All in all...it was  a pretty good day.  Filled with sniffles, fevers, smiles, laughter, love and a great Christmas spirit.
Christmas Concert

just a day before 'winter break', the kids had their Christmas concert. the middle school gym was jam packed with parents, friends and other family members. it was kind of a rough night for savannah and jilli (they had both come home sick with fevers from school), but they didn't want to miss it and persevered through it all.












i'm so happy that mr. coyner (jilli's kindergarten teacher) takes the time out of his crazy schedule and volunteers to get this thing together every year.  it was a great night!
Graham Cracker Mayheim

About a week before Christmas, all of Doug's local-ish siblings and their kids got together for the graham cracker house decorating event.  Let's face it, this family is getting so big that pretty much all of our holiday celebrations end up at our church building.  So, that's where we headed. 
There was sooooo much candy, the kids loved it!!

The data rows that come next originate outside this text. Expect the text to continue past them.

Lemma used_set_bit f sb b c op (v : bool) : 0 <= b < 2 ^ 31 -> 0 <= c < 2 ^ 31 ->
  0 <= sb_bmapstart sb < 2 ^ 31 -> length (f (BBLOCK b sb)) = 512%nat ->
  (forall x k j, 0 <= k -> 0 <= j -> Z.testbit (op x (Z.shiftl 1 k)) j = if j =? k then v else Z.testbit x j) ->
  used (upd_content f (BBLOCK b sb) (set_bit f sb b op)) sb c = if c =? b then v else used f sb c.
Proof.
  intros Hb Hc Hsb Hlen Hop. unfold used, upd_content.
  pose proof (Z.mod_pos_bound b BPB ltac:(unfold BPB; lia)) as Hbi.
  pose proof (Z.mod_pos_bound c BPB ltac:(unfold BPB; lia)) as Hci.
  pose proof (Z.mod_pos_bound b 8 ltac:(lia)). pose proof (Z.mod_pos_bound c 8 ltac:(lia)).
  destruct (Z.eqb_spec (BBLOCK c sb) (BBLOCK b sb)) as [E|E].
  - pose proof (BBLOCK_eq c b sb Hc Hb Hsb E) as Eq. unfold set_bit.
    rewrite bit_byte_insert by (unfold BPB in *; auto; lia). unfold mask. rewrite mod_mod_8.
    pose proof (mod_mod_8 b) as E1. pose proof (mod_mod_8 c) as E2.
    pose proof (Z.div_mod b BPB ltac:(unfold BPB; lia)) as D1. pose proof (Z.div_mod c BPB ltac:(unfold BPB; lia)) as D2.
    pose proof (Z.div_mod (b mod BPB) 8 ltac:(lia)) as D3. pose proof (Z.div_mod (c mod BPB) 8 ltac:(lia)) as D4.
    destruct (Z.eqb_spec (c mod BPB / 8) (b mod BPB / 8)) as [E8|E8].
    + rewrite Hop by lia. rewrite E. destruct (Z.eqb_spec (c mod 8) (b mod 8)) as [E9|E9].
      * rewrite (proj2 (Z.eqb_eq c b)) by lia. reflexivity.
      * rewrite (proj2 (Z.eqb_neq c b)) by congruence.
        unfold bit_byte. rewrite E8. reflexivity.
    + rewrite (proj2 (Z.eqb_neq c b)) by congruence. rewrite E. reflexivity.
  - rewrite (proj2 (Z.eqb_neq c b)) by congruence. reflexivity.
Qed.
Lemma lor_bit x k j : 0 <= k -> 0 <= j ->
  Z.testbit (Z.lor x (Z.shiftl 1 k)) j = if j =? k then true else Z.testbit x j.
Proof.
  intros Hk Hj. rewrite Z.lor_spec, Z.shiftl_1_l, Z.pow2_bits_eqb by lia. rewrite (Z.eqb_sym k j).
  destruct (j =? k); [apply orb_true_r | apply orb_false_r].
Qed.
Lemma ldiff_bit x k j : 0 <= k -> 0 <= j ->
  Z.testbit (Z.ldiff x (Z.shiftl 1 k)) j = if j =? k then false else Z.testbit x j.
Proof.
  intros Hk Hj. rewrite Z.ldiff_spec, Z.shiftl_1_l, Z.pow2_bits_eqb by lia. rewrite (Z.eqb_sym k j).
  destruct (j =? k); [apply andb_false_r | apply andb_true_r].
Qed.
Lemma writei_append t f L ic ip i W nb off src news fl : ic_inode ic !! ip = Some i -> file_at f i nb -> tx_is t g f L ∅ ->
  budget W -> L ⊆ W -> home_of i ∈ W -> 0 <= off <= i_size i -> off + Z.of_nat (length src) <= MAXFILE * BSIZE ->
  frees f sb = news ++ fl -> Z.of_nat (length news) = needed nb (blocks_for nb (off + Z.of_nat (length src))) ->
  covers f i nb off (Z.of_nat (length src)) news W ->
  exists t' f' L' i', writei ip off src (mk_fs t sb ic) = Ret (Z.of_nat (length src)) (mk_fs t' sb (set_inode ic ip i')) /\
    tx_is t' g f' L' ∅ /\ L ⊆ L' /\ L' ⊆ W /\ appended f i nb f' i' off src news fl.
Proof.
  intros Hip Hf Ht HW HL HhW Hoff Hmax Hfl Hlen Hcov. pose proof (fa_blocks _ _ _ Hf) as Hb. pose proof (fa_size _ _ _ Hf) as Hsize.
  destruct (grow_loop (length src) t f L ic ip i W nb off src news fl) as (t1 & f1 & L1 & i1 & E1 & Ht1 & HL1 & HW1 & Hw);
    try assumption; try apply Hf; [lia | lia|].
  set (n := Z.of_nat (length src)) in *. assert (s32 n = n) as Es by (unfold s32; rewrite Z.mod_small; unfold MAXFILE, BSIZE in *; lia).
  pose proof (set_inode_lookup ic ip i i1 Hip) as Hip1.
  assert (forall m, writei ip off src (mk_fs t sb ic) = m <->
    bind (if (0 <? n) && (i_size i1 <? off + n) then on_inode ip (modify (fun i => i <| i_size := off + n |>)) ;! iupdate ip else ret tt)
      (fun _ => ret n) (mk_fs t1 sb (set_inode ic ip i1)) = m) as Hrun.
  { intros m. unfold writei. fold n. rewrite (bind_eq _ _ _ _ _ (inode_get_eq t sb ic ip i Hip)).
    rewrite (proj2 (Z.eqb_neq (i_type i) T_DEV) (ob_type _ _ _ _ Hb)).
    unfold u32. rewrite (Z.mod_small (off + n)) by (unfold MAXFILE, BSIZE in *; lia).
    rewrite (proj2 (Z.ltb_ge (off + n) off)), (proj2 (Z.ltb_ge (i_size i) off)), (proj2 (Z.ltb_ge (MAXFILE * BSIZE) _)) by lia. cbn [orb].
    rewrite (bind_eq _ _ _ _ _ E1), (bind_eq _ _ _ _ _ (inode_get_eq t1 sb _ ip i1 Hip1)), Es. reflexivity. }
  destruct (gr_inode _ _ _ _ _ _ _ _ _ _ (wr_grown _ _ _ _ _ _ _ _ _ Hw)) as [a Ea].
  assert (i_size i1 = i_size i) as Esz by (rewrite Ea; destruct i; reflexivity).
  destruct (Z.ltb_spec (i_size i) (off + n)) as [Hgrow|Hin].
  - rewrite <- Esz in Hgrow. rewrite (proj2 (Z.ltb_lt _ _) Hgrow), (proj2 (Z.ltb_lt 0 n)) in Hrun by lia. cbn [andb] in Hrun. rewrite Esz in Hgrow.
    pose proof (gr_alloc _ _ _ _ _ _ _ _ _ _ (wr_grown _ _ _ _ _ _ _ _ _ Hw)) as Ha1.
    destruct (grown_data _ _ _ _ _ _ _ _ _ _ _ (wr_grown _ _ _ _ _ _ _ _ _ Hw) Hfl (fa_home _ _ _ Hf)) as [Hd1 _].
    pose proof (bm_size _ _ _ (al_map _ _ _ Ha1)) as Hsz. pose proof (db_range _ _ Hd1) as Hr1.
    assert (length (f1 (home_of i)) = 512%nat) as Hl1 by (eapply tx_length; [exact Ht1 | lia]).
    destruct (appended_behind f i nb f1 i1 off src news fl _ Hf Hfl Hoff Hgrow Hmax Hw eq_refl Hl1) as (A1 & A2 & A3 & A4 & A5).
    fold n in A1, A3, A4, A5. set (i2 := i1 <| i_size := off + n |>) in *.
    assert (home_of i2 = home_of i /\ slot_of i2 = slot_of i) as [Eh2 Es2] by (unfold i2; rewrite Ea; destruct i; split; reflexivity).
    destruct (iupdate_eq t1 f1 L1 (set_inode ic ip i2) ip i2 W (blocks_for nb (off + n))) as (t2 & E2 & Ht2); try assumption; rewrite ?Eh2; try assumption.
    { eapply set_inode_lookup, Hip. }
    rewrite Eh2, Es2 in Ht2. eexists t2, _, _, i2. split; [|split; [exact Ht2|]].
    + apply Hrun. unfold bind at 1. rewrite (bind_eq _ _ _ _ _ (on_inode_modify t1 sb _ ip i1 (fun i => i <| i_size := off + n |>) Hip1)).
      fold i2. rewrite set_inode_twice, E2. reflexivity.
    + split; [clear -HL1; set_solver|]. split; [clear -HW1 HhW; set_solver | exact A5].
  - destruct (appended_in f i nb f1 i1 off src news fl Hf Hfl ltac:(lia) Hin Hlen Hw) as [-> Hap].
    exists t1, f1, L1, i. split_and!; try assumption. apply Hrun. rewrite (proj2 (Z.ltb_ge (i_size i) (off + n))), andb_false_r by lia. reflexivity.
Qed.
End Grow.
Lemma ideintr_ok fuel s a : (0 < fuel)%nat -> rel s a -> 
  exists s', ideintr fuel s = Ret tt s' /\ rel s' (interrupt a) /\ havedisk1 s' = havedisk1 s.
Proof.
  intros Hf [Hlk Hq Hb Hnd Hch Hw]. unfold ideintr, interrupt. step by (apply acquire_ide; exact Hlk).
  destruct a as [bufs f q]. cbn [ds_queue ds_buf ds_img] in *. rewrite bind_get. cbn [idequeue set_field]. rewrite Hq.
  destruct q as [|i q]; cbn [head].
  { rewrite release_ide by reflexivity. eexists. split; [reflexivity|]. split; [|reflexivity]. split; auto. }
  destruct Hch as [(b & Eb & Hbq & Hreq) Hch]. rewrite Hb, (lookup_unlink _ _ _ Eb). apply NoDup_cons in Hnd as [Hiq Hnd].
  set (s1 := s <| idelock := Some cpu_id |>). change (ide_buf s) with (ide_buf s1) in *. change (ide_ctl s) with (ide_ctl s1) in Hw.
  rewrite (bind_eq _ _ _ _ _ (at_buf_get id i s1 b Eb)). unfold id. rewrite bind_modify, Hbq.
  set (s2 := s1 <| idequeue := head q |>). change (ide_buf s1) with (ide_buf s2) in *. change (ide_ctl s1) with (ide_ctl s2) in Hw.
  destruct (fetch_ok fuel i b q f s2 Hf Eb Hw) as (c & x & E & Hc & Him & Hxq & Hxf & Hx).
  fold (fetch fuel i b). rewrite (bind_eq _ _ _ _ _ E). clear E.
  assert (Hlt : (i < length (ide_buf s2))%nat) by (apply lookup_lt_Some in Eb; exact Eb).
  set (s3 := s2 <| ide_ctl := c |> <| ide_buf := <[i := x]> (ide_buf s2) |>).
  assert (E3 : ide_buf s3 !! i = Some x) by (apply list_lookup_insert_eq; exact Hlt).
  rewrite (bind_eq _ _ _ _ _ (at_buf_modify _ i s3 x E3)).
  set (x1 := x <| b_flags ::= Z.lor B_VALID |>). set (s4 := s3 <| ide_buf := <[i := x1]> (ide_buf s3) |>).
  assert (E4 : ide_buf s4 !! i = Some x1).
  { apply list_lookup_insert_eq. change (ide_buf s3) with (<[i := x]> (ide_buf s2)). rewrite length_insert. exact Hlt. }
  rewrite (bind_eq _ _ _ _ _ (at_buf_modify _ i s4 x1 E4)).
  set (x2 := x1 <| b_flags ::= fun f => Z.land f (Z.lnot B_DIRTY) |>). set (s5 := s4 <| ide_buf := <[i := x2]> (ide_buf s4) |>).
  assert (E5 : ide_buf s5 = <[i := x2]> (ide_buf s2)).
  { change (ide_buf s5) with (<[i := x2]> (<[i := x1]> (<[i := x]> (ide_buf s2)))). rewrite !list_insert_insert_eq. reflexivity. }
  assert (Ex2 : unlink x2 = serve_buf f (unlink b)).
  { rewrite <- Hx. unfold x2, x1, unlink, serve_buf. 
    assert (Ef : Z.land (Z.lor B_VALID (b_flags x)) (Z.lnot B_DIRTY) = b_flags (serve_buf f b)).
    { rewrite Hxf. unfold serve_buf. destruct (bitset (b_flags b) B_DIRTY) eqn:Ed; [apply flags_written | apply flags_clean; exact Ed]. }
    unfold serve_buf in Ef. unfold set_field. cbn. rewrite Ef. reflexivity. }
  cbn [wakeup]. unfold wakeup. step by (reflexivity). rewrite bind_get. change (idequeue s5) with (head q).
  destruct q as [|j q]; cbn [head].
  - step by (reflexivity). rewrite release_ide by reflexivity. eexists. split; [reflexivity|]. split; [|reflexivity].
    split; [reflexivity | reflexivity | | exact Hnd | exact I | split; [exact Hc | exact Him]].
    cbn [ds_buf]. change (ide_buf (s5 <| idelock := None |>)) with (ide_buf s5). rewrite E5, map_unlink_insert, Ex2. reflexivity.
  - pose proof Hch as [(bj & Ej & _ & Hrj) _].
    assert (Hji : i <> j) by (intros ->; apply Hiq; left).
    assert (Ej5 : ide_buf s5 !! j = Some bj) by (rewrite E5, list_lookup_insert_ne by exact Hji; exact Ej).
    destruct (idestart_ok fuel j s5 bj Hf Ej5 Hrj Hc) as (c' & E & Hw').
    rewrite (bind_eq _ _ _ _ _ E). rewrite release_ide by reflexivity. eexists. split; [reflexivity|]. split; [|reflexivity].
    assert (Hbuf : ide_buf (s5 <| ide_ctl := c' |> <| idelock := None |>) = <[i := x2]> (ide_buf s2)) by exact E5.
    split; [reflexivity | reflexivity | | exact Hnd | |]; cbn [ds_queue ds_buf ds_img].
    + rewrite Hbuf, map_unlink_insert, Ex2. reflexivity.
    + rewrite Hbuf. apply chained_insert; [exact Hiq | exact Hch].
    + rewrite Hbuf, <- E5. exists bj. split; [exact Ej5|].
      change (ide_ctl (s5 <| ide_ctl := c' |> <| idelock := None |>)) with c'. change (ide_ctl s5) with c in Hw'.
      destruct (bitset (b_flags bj) B_DIRTY); destruct Hw' as [H2 H3]; (split; [exact H2|]); intros d n; rewrite H3; [apply img_upd_eq|]; apply Him.
Qed.

(** *** A new request *)

Lemma working_unlink bufs bufs' f i q q' c : map unlink bufs' = map unlink bufs ->
  working bufs f (i :: q) c -> working bufs' f (i :: q') c.
Proof.
  intros Eu (b & Eb & Hw). pose proof (lookup_unlink _ _ _ Eb) as E. rewrite <- Eu in E.
  change (map unlink bufs') with (unlink <$> bufs') in E. apply list_lookup_fmap_Some in E as (b' & Ex & Eb').
  exists b'. split; [exact Eb'|].
  assert (E1 : b_flags b' = b_flags b) by exact (eq_sym (f_equal b_flags Ex)).
  assert (E2 : b_dev b' = b_dev b) by exact (eq_sym (f_equal b_dev Ex)).
  assert (E3 : b_blockno b' = b_blockno b) by exact (eq_sym (f_equal b_blockno Ex)).
  assert (E4 : b_data b' = b_data b) by exact (eq_sym (f_equal b_data Ex)).
  rewrite E1, E2, E3, E4. exact Hw.
Qed.
Lemma unlink_same bufs i b x : bufs !! i = Some b -> unlink x = unlink b -> map unlink (<[i := x]> bufs) = map unlink bufs.
Proof. intros Eb Ex. rewrite map_unlink_insert, Ex. apply list_insert_id. apply lookup_unlink. exact Eb. Qed.

Lemma append_from_ok b : forall q n i s, chained (ide_buf s) (i :: q) -> b ∉ i :: q -> NoDup (i :: q) -> (length q < n)%nat ->
  exists bufs', append_from n i b s = Ret tt (s <| ide_buf := bufs' |>) /\ map unlink bufs' = map unlink (ide_buf s) /\
    (forall k, k ∉ i :: q -> bufs' !! k = ide_buf s !! k) /\
    forall x, ide_buf s !! b = Some x -> b_qnext x = None -> request x -> chained bufs' (i :: q ++ [b]).
Proof.
  induction q as [|j q IH]; intros n i s [(bi & Ei & Hqi & Hri) Hch] Hb Hnd Hn; (destruct n as [|n]; [cbn in Hn; lia|]);
    cbn [append_from]; rewrite (bind_eq _ _ _ _ _ (at_buf_get b_qnext i s bi Ei)), Hqi; cbn [head].
  - exists (<[i := bi <| b_qnext := Some b |>]> (ide_buf s)). rewrite (at_buf_modify _ i s bi Ei). split; [reflexivity|].
    split; [apply (unlink_same _ _ _ _ Ei); reflexivity|].
    apply not_elem_of_cons in Hb as [Hbi _]. split.
    { intros k [Hk _]%not_elem_of_cons. apply list_lookup_insert_ne. congruence. }
    intros x Ex Hx Hr. cbn [app chained head]. split; [|split; [|exact I]].
    + exists (bi <| b_qnext := Some b |>). split; [|auto]. apply list_lookup_insert_eq. apply lookup_lt_Some in Ei. exact Ei.
    + exists x. rewrite list_lookup_insert_ne by congruence. auto.
  - apply not_elem_of_cons in Hb as [Hbi Hb]. apply NoDup_cons in Hnd as [Hi Hnd].
    destruct (IH n j s Hch Hb Hnd ltac:(cbn in Hn; lia)) as (bufs' & E & Hu & Hsame & Hc). exists bufs'.
    split; [exact E|]. split; [exact Hu|]. split.
    { intros k [_ Hk]%not_elem_of_cons. auto. }
    intros x Ex Hx Hr. specialize (Hc x Ex Hx Hr). cbn [app]. split; [|exact Hc].
    exists bi. rewrite Hsame by exact Hi. auto.
Qed.

Lemma at_buf_mine i s b : ide_buf s !! i = Some b -> mine b -> at_buf i (zoom b_lock holdingsleep) s = Ret true s.
Proof.
  intros Eb (Hk1 & Hk2 & Hk3). unfold at_buf, zoom, elt. rewrite Eb, holdingsleep_eq by exact Hk1.
  rewrite Hk2, Hk3, Z.eqb_refl. cbn.
  assert (E : b <| b_lock := b_lock b |> = b) by (destruct b; reflexivity). rewrite E, list_insert_id by exact Eb.
  destruct s. reflexivity.
Qed.

Lemma iderw_start_ok fuel i s a b : rel s a -> i ∉ ds_queue a -> ide_buf s !! i = Some b -> request b -> mine b ->
  (b_dev b = 0 \/ havedisk1 s = true) -> (length (ds_queue a) < fuel)%nat ->
  exists s', iderw_start fuel i s = Ret tt s' /\ idelock s' = Some cpu_id /\ rel (s' <| idelock := None |>) (submit i a) /\
    havedisk1 s' = havedisk1 s.
Proof.
  intros [Hlk Hq Hb Hnd Hch Hw] Hi Eb Hr Hm Hdev Hf. unfold iderw_start.
  rewrite (bind_eq _ _ _ _ _ (at_buf_mine i s b Eb Hm)). cbn [negb panic_if]. step by (reflexivity).
  rewrite (bind_eq _ _ _ _ _ (at_buf_get id i s b Eb)). unfold id. pose proof Hr as (Hfl & _).
  apply Z.eqb_neq in Hfl. rewrite Hfl. step by (reflexivity). rewrite bind_get.
  assert (Hd : negb (b_dev b =? 0) && negb (havedisk1 s) = false).
  { destruct Hdev as [->| ->]; [reflexivity | rewrite andb_comm; reflexivity]. }
  rewrite Hd. step by (reflexivity). step by (apply acquire_ide; exact Hlk).
  set (s1 := s <| idelock := Some cpu_id |>). change (ide_buf s) with (ide_buf s1) in *. change (ide_ctl s) with (ide_ctl s1) in *.
  rewrite (bind_eq _ _ _ _ _ (at_buf_modify _ i s1 b Eb)).
  set (s2 := s1 <| ide_buf := <[i := unlink b]> (ide_buf s1) |>). change (b <| b_qnext := None |>) with (unlink b). fold s2.
  assert (Hu : map unlink (ide_buf s2) = map unlink (ide_buf s1)) by (apply (unlink_same _ _ _ _ Eb); reflexivity).
  assert (E2 : ide_buf s2 !! i = Some (unlink b)) by (apply list_lookup_insert_eq; apply lookup_lt_Some in Eb; exact Eb).
  assert (Hch2 : chained (ide_buf s2) (ds_queue a)) by (apply chained_insert; auto).
  assert (Hreq : request (unlink b)) by exact Hr.
  unfold append_queue. rewrite bind_assoc, bind_get. change (idequeue s2) with (idequeue s). rewrite Hq.
  destruct a as [bufs f [|j q]]; cbn [ds_queue ds_buf ds_img head] in *.
  - rewrite bind_modify, bind_get. cbn [idequeue set_field]. rewrite decide_True by reflexivity.
    set (s3 := s2 <| idequeue := Some i |>). change (ide_buf s2) with (ide_buf s3) in *. change (ide_ctl s1) with (ide_ctl s3) in Hw.
    destruct (idestart_ok fuel i s3 (unlink b) ltac:(lia) E2 Hreq (proj1 Hw)) as (c & E & Hc).
    eexists. split; [exact E|]. split; [reflexivity|]. split; [|reflexivity].
    split; cbn [ds_queue ds_buf ds_img submit app]; auto.
    + rewrite Hb, <- Hu. reflexivity.
    + apply NoDup_singleton.
    + split; [exists (unlink b); auto | exact I].
    + exists (unlink b). split; [exact E2|]. destruct Hw as [_ Hw].
      change (ide_ctl (s3 <| ide_ctl := c |> <| idelock := None |>)) with c.
      destruct (bitset (b_flags (unlink b)) B_DIRTY); destruct Hc as [H3 H4]; (split; [exact H3|]); intros d n; rewrite H4; [apply img_upd_eq|]; apply Hw.
  - destruct (append_from_ok i q fuel j s2 Hch2 Hi Hnd ltac:(cbn in Hf; lia)) as (bufs' & E & Hu' & Hsame & Hc).
    rewrite (bind_eq _ _ _ _ _ E), bind_get. change (idequeue (s2 <| ide_buf := bufs' |>)) with (idequeue s). rewrite Hq.
    apply not_elem_of_cons in Hi as Hij. rewrite decide_False by (intros [= ->]; destruct Hij; congruence).
    eexists. split; [reflexivity|]. split; [reflexivity|]. split; [|reflexivity].
    split; cbn [ds_queue ds_buf ds_img submit app]; auto.
    + exact (eq_trans Hb (eq_sym (eq_trans Hu' Hu))).
    + change (NoDup ((j :: q) ++ [i])). apply NoDup_app. split; [exact Hnd|]. split; [|apply NoDup_singleton].
      intros x Hx ->%list_elem_of_singleton. exact (Hi Hx).
    + exact (Hc _ E2 eq_refl Hreq).
    + apply (working_unlink (ide_buf s1) bufs' f j q); [congruence | exact Hw].
Qed.
(* ===== verification/Boot.v ===== *)
(** * The boot loaders

    [src/homeworks/xv6-public/bootmain.c] and [jos/boot/main.c]: the C half
    of the boot block reads an ELF file from the disk, sector by sector and
    with no driver, into physical memory and jumps to its entry point.  The
    controller behind the ports is the parameter of [Ide.v]; here it may be
    busy for a while. *)
From S2P Require Import Prelude.
From S2P Require Import CString.
From S2P Require Import Bio.
From S2P Require Import Ide.
From S2P Require Import Mp.

Definition SECTSIZE : Z := 512.
Definition ELF_MAGIC : Z := 0x464C457F.
(** The scratch space at the address [elf]. *)
Definition SCRATCH : Z := 0x10000.
Definition PROGHDR_SIZE : Z := 32.

Definition elf_magic (m : mem) (e : Z) : Z := load32 m e.
Definition elf_entry (m : mem) (e : Z) : Z := load32 m (e + 24).
Definition elf_phoff (m : mem) (e : Z) : Z := load32 m (e + 28).
Definition elf_phnum (m : mem) (e : Z) : Z := load16 m (e + 44).
Definition ph_off (m : mem) (p : Z) : Z := load32 m (p + 4).
Definition ph_paddr (m : mem) (p : Z) : Z := load32 m (p + 12).
Definition ph_filesz (m : mem) (p : Z) : Z := load32 m (p + 16).
Definition ph_memsz (m : mem) (p : Z) : Z := load32 m (p + 20).

(** Physical memory and the controller. *)
Record loader `{Controller} := mk_loader { l_mem : mem; l_ctl : ctl }.
#[export] Instance eta_loader `{Controller} : Eta loader := fun s => mk_loader _ (l_mem s) (l_ctl s).

Section Code.
Context `{Controller}.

Everyone was smart (except me, being the lazy one) and 'glued' their houses beforehand so it was just a matter of the decor.  There were a few extra pre-made houses that my kids scored so it all worked out.  Izzy and Jilli shared one and did pretty well (with my guidance) at deciding together how they wanted to embellish their digs.

Savannah, getting all creative!

Payton working away on his masterpiece.

The finished products...


Payton added rocket boosters to his.

And here are all (minus a sick one) of the kids.  I think there are more kids here than there is in our ward primary...and that's not all of the grandkids, just the local ones. Way to go Gifford family for trying to multiple and replenish the earth single-handedly.